One of the most popular strategies at present is the use of postbiotics, which can be defined as molecules or compounds of non-viable bacterial products that possess bioactive properties. But what do we know about the role of postbiotics in the intestinal health of piglets?



The objective of this study was to evaluate the effect of the administration of postbiotic products in the feeding of the mothers (Duroc x Iberian) in crossbred piglets (Duroc x Iberian).INGUBAL Swine®.) during gestation-lactation as well as directly orally (PORCIBAL® PORCIBAL) to piglets in the first week of life, on different health and productive parameters.



Animals and experimental design

This study is a continuation of the work published in No. 002 of the journal Tierra porcino (García-Jiménez et al., 2023), in which a reduction in neonatal mortality was observed in piglets from dams supplemented with the postbiotic INGUBAL Swine®.
The experience has been carried out in a commercial farm of Iberian pigs located in Mérida (Badajoz). The study used 56 Iberian sows weaned at 28 days post-partum and artificially inseminated (AI) at 3 days post-weaning. After positive gestation diagnosis (35 days post AI), two groups were made based on the two types of prepartum and lactation feeding. Control group or conventional feed (CM) formed by 28 sows and Postbiotic group (PM) formed by another 28 sows that were supplemented with the postbiotic INGUBAL Swine® (2 kg/tn) incorporated in the conventional feed. The feed supplemented with the postbiotic began to be used after the confirmation of gestation and was maintained throughout prepartum (86 days) and until the end of lactation (28 days), for a total of 104 days of consumption.
In this part of the study we have focused mainly on the monitoring and analysis of different productive indexes and health parameters recorded during the lactation phase of the piglets obtained from the selected sows. A total of 197 piglets were used, distributed in 4 experimental groups according to the treatment received by their mothers and by the piglets themselves. The experimental groups were distributed as shown in Table 1.

Table 1. Distribution of piglets included in the study according to sex and experimental group to which they belong.

Three days after birth, each piglet was individually identified (taking advantage of the application of iron). Piglets belonging to the control group (CL) were identified with numbered blue ear tags and those belonging to the postbiotic group (PL) with numbered yellow ear tags.
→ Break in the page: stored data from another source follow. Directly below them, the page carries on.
(** * rapids-examples: the notebooks' own functions and the task façade

    The notebooks of this repository are glue over external engines.  The
    functions they define themselves are embedded here from the notebook
    cells:

    - [NYCTaxi-E2E.ipynb]: [clean], [day_of_the_week_kernel], [add_features],
      [drop_empty_partitions] and the train / test split around them;
    - [umap-cuml.ipynb]: the stencil kernel [smooth_gpu] and its wrapper
      [smooth].

    The scheduler behind [client.submit], [wait] and [fire_and_forget] is a
    library the notebooks only call; module [Facade] models it from the
    written specification. *)

From stdpp Require Import base list strings gmap pretty sorting.
From Stdlib Require Import ZArith Lia Ascii QArith Qround Floats Uint63.

Local Open Scope Z_scope.

(** ** NYCTaxi-E2E.ipynb: feature kernels and partition filtering *)

Module Taxi.

(** *** [day_of_the_week_kernel] *)

Section DayOfWeek.

(** [math.floor(m*2.6)]: a float64 product followed by a floor.  Its value
    is an integer; which one is left to this parameter. *)
Variable floor_2_6 : Z → Z.

(** Python's [month[i] < 3] used as a number. *)
Definition bool_to_int (b : bool) : Z := if b then 1 else 0.

(** The body of the loop for one row [i]:
<<
      if month[i] <3: shift = month[i]
      else:           shift = 0
      Y = year[i] - (month[i] < 3)
      y = Y - 2000
      c = 20
      d = day[i]
      m = month[i] + shift + 1
      day_of_week[i] = (d + math.floor(m*2.6) + y + (y//4) + (c//4) -2*c)%7
>>
    [//] and [%] on integers are floor division and its remainder, which
    for the positive divisors [4] and [7] are [Z.div] and [Z.modulo]. *)
Definition day_of_week_row (day_i month_i year_i : Z) : Z :=
  let shift := if month_i <? 3 then month_i else 0 in
  let Y := year_i - bool_to_int (month_i <? 3) in
  let y := Y - 2000 in
  let c := 20 in
  let d := day_i in
  let m := month_i + shift + 1 in
  (d + floor_2_6 m + y + (y / 4) + (c / 4) - 2 * c) mod 7.
Definition activate (entityOrId : string + loc) : M (option loc) :=
  (ol <- match entityOrId with
         | inl id => gets (fun w => JS.get id (World.stored w))
         | inr l => ret (Some l)
         end ;;
   match ol with
   | None => ret None
   | Some entity =>
       oe <- deref entity ;;
       match oe with
       | None => ret None
       | Some e =>
           has <- gets (fun w => JS.has (Entity.id e) (World.stored w)) ;;
           _ <- (if has then ret tt else (_ <- store entity ;; ret tt)) ;;
           _ <- modify (fun w =>
                          World.set_active (JS.set (Entity.id e) entity (World.active w)) w) ;;
           now <- liftH Date_now ;;
           _ <- update entity (Entity.set_lastTick now) ;;
           _ <- emit "entityActivated" [("entityId", Entity.id e)] ;;
           ret (Some entity)
       end
   end)%world.

Definition deactivate (entityId : string) : M bool :=
  (has <- gets (fun w => JS.has entityId (World.active w)) ;;
   if has then
     (_ <- modify (fun w => World.set_active (JS.delete entityId (World.active w)) w) ;;
      _ <- emit "entityDeactivated" [("entityId", entityId)] ;;
      ret true)
   else ret false)%world.

(** History. *)

(* a derived value as [JSON.stringify] writes it: [null] stays, and NaN
   and the infinities become [null] *)
Definition jsonDerived (kv : string * option JS.Num) : string * option Z :=
  (fst kv, match snd kv with Some x => JS.jsonNum x | None => None end).

Definition takeSnapshot (now : Z) (e : Entity.t) : Snapshot.t :=
  Snapshot.mk now (Entity.attributes e) (Entity.variables e)
    (List.filter (fun kv => JS.isSome (snd kv)) (Entity.contexts e))
    (Entity.layers e) (Entity.modifiers e) (Entity.compounds e)
    (map jsonDerived (Entity.derived e)).

Definition snapshot (entityId : string) : M (option Snapshot.t) :=
  (ol <- retrieve entityId ;;
   match ol with
   | None => ret None
   | Some l =>
       oe <- deref l ;;
       match oe with
       | None => ret None
       | Some e =>
           now <- liftH Date_now ;;
           let snap := takeSnapshot now e in
           _ <- modify (fun w =>
                          let snapshots :=
                            JS.nullish (JS.get entityId (World.history w)) [] ++ [snap] in
                          let n := length snapshots in
                          let snapshots :=
                            if Z.gtb (Z.of_nat n) (World.maxHistory w)
                            then skipn (n - Z.to_nat (World.maxHistory w))%nat snapshots
                            else snapshots in
                          World.set_history (JS.set entityId snapshots (World.history w)) w) ;;
           _ <- emit "snapshotTaken" [("entityId", entityId)] ;;
           ret (Some snap)
       end
   end)%world.
(** * RemindX: the alert controller of [RemindX_Final.ino]

    A shallow embedding of the sketch: the global variables and the
    output latches form one [State] record, the hardware calls
    ([millis], [digitalRead], [pulseIn], the card reader) take their
    answers from a per-iteration input record, and everything the sketch
    sends to the outside (pin writes, serial text, delays, reader
    commands) is collected in a trace of events. *)

From Stdlib Require Import ZArith List Bool String Ascii Lia.
From Stdlib Require Import DecimalString.
From Corelib Require Import SpecFloat.
Import ListNotations.

Local Open Scope Z_scope.

(** ** Machine integers *)

(** [unsigned long] is 32 bits wide on every Arduino core; subtraction
    wraps around. *)
Definition ULONG_MOD : Z := 2 ^ 32.

Definition ul_sub (a b : Z) : Z := (a - b) mod ULONG_MOD.

(** ** Pins and levels *)

Inductive level := LOW | HIGH.

Definition level_eqb (a b : level) : bool :=
  match a, b with
  | LOW, LOW | HIGH, HIGH => true
  | _, _ => false
  end.

Inductive pin := SS_PIN | RST_PIN | LED_PIN | BUZZER_PIN | BUTTON_PIN | TRIG_PIN | ECHO_PIN.

Definition pin_number (p : pin) : Z :=
  match p with
  | SS_PIN => 10 | RST_PIN => 9 | LED_PIN => 5 | BUZZER_PIN => 2
  | BUTTON_PIN => 7 | TRIG_PIN => 8 | ECHO_PIN => 4
  end.

(** ** Card identifiers *)

(** The reader's [Uid] structure: the number of valid bytes and the byte
    buffer.  Bytes are integers below 256. *)
Record Uid := { uid_size : nat; uidByte : list Z }.

Definition uid1 : list Z := [0x07; 0xB6; 0x52; 0x8D].
Definition uid2 : list Z := [0xFA; 0x8E; 0xFD; 0xC6].
Definition uid3 : list Z := [0xDC; 0xAC; 0xC1; 0x01].

(** The buffer of the reader has ten bytes and a card fills four, seven or
    ten of them. *)
Definition wf_uid (u : Uid) : Prop :=
  List.length (uidByte u) = 10%nat /\
  (uid_size u <= 10)%nat /\
  Forall (fun b => 0 <= b < 256) (uidByte u).

(** ** Events sent to the outside world *)

Inductive event :=
| EvWrite (p : pin) (v : level)       (* digitalWrite *)
| EvReadButton (v : level)            (* digitalRead(BUTTON_PIN) *)
| EvPrint (s : string)                (* Serial.print *)
| EvPrintln (s : string)              (* Serial.println *)
| EvDelay (ms : Z)                    (* delay *)
| EvDelayMicroseconds (us : Z)        (* delayMicroseconds *)
| EvPulseIn (dur : Z)                 (* pulseIn(ECHO_PIN, HIGH, 50000) *)
| EvCardPoll (present : bool)         (* PICC_IsNewCardPresent && PICC_ReadCardSerial *)
| EvHaltA.                            (* PICC_HaltA *)

(** ** Program state *)

(** The globals of the sketch, the two static locals of [buttonPressed]
    and the latches of the three output pins. *)
Record State := mkState {
  alertActive : bool;
  lastMotionTime : Z;
  card1Scanned : bool;
  card2Scanned : bool;
  card3Scanned : bool;
  vipMode : bool;
  vipStartTime : Z;
  buzzerState : bool;
  lastBuzzerToggle : Z;
  lastBounce : Z;
  lastState : level;
  pinLED : level;
  pinBUZZER : level;
  pinTRIG : level
}.

Definition motionCooldown : Z := 1500.
Definition MOTION_THRESHOLD_CM : Z := 20.
Definition vipDuration : Z := 30000.
Definition buzzerInterval : Z := 1000.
From each litter, the two largest males were selected and were each included in a group (yellow vs. blue). These animals were selected as controls for sanitary sampling (as detailed below). The rest of the piglets in each litter were randomly identified with blue or yellow ear tags.
The treatments were applied at two different times. A first application of 1 ml of PORCIBAL® orally during the first handling (3 days of life) and 4 days later, 2 ml of PORCIBAL® was administered orally to the same animals. The piglets in the control group (blue ear tags) received the same doses, but in this case of sterile water, to simulate the stress of handling the animals. The application was performed by means of automated syringes with oral cannula adapted to the species.
Management during lactation has been as usual in this production system, with ad libitum lactoinitiator (Babigol®) from the 5th day of life, and pre-weaning feed (Babipres®) from 7 days before weaning.
The health treatments of the piglets have been the usual ones in these Iberian pig production systems: application of injectable iron complex (3 days of life) and commercial vaccine against E. coli (18 days of life).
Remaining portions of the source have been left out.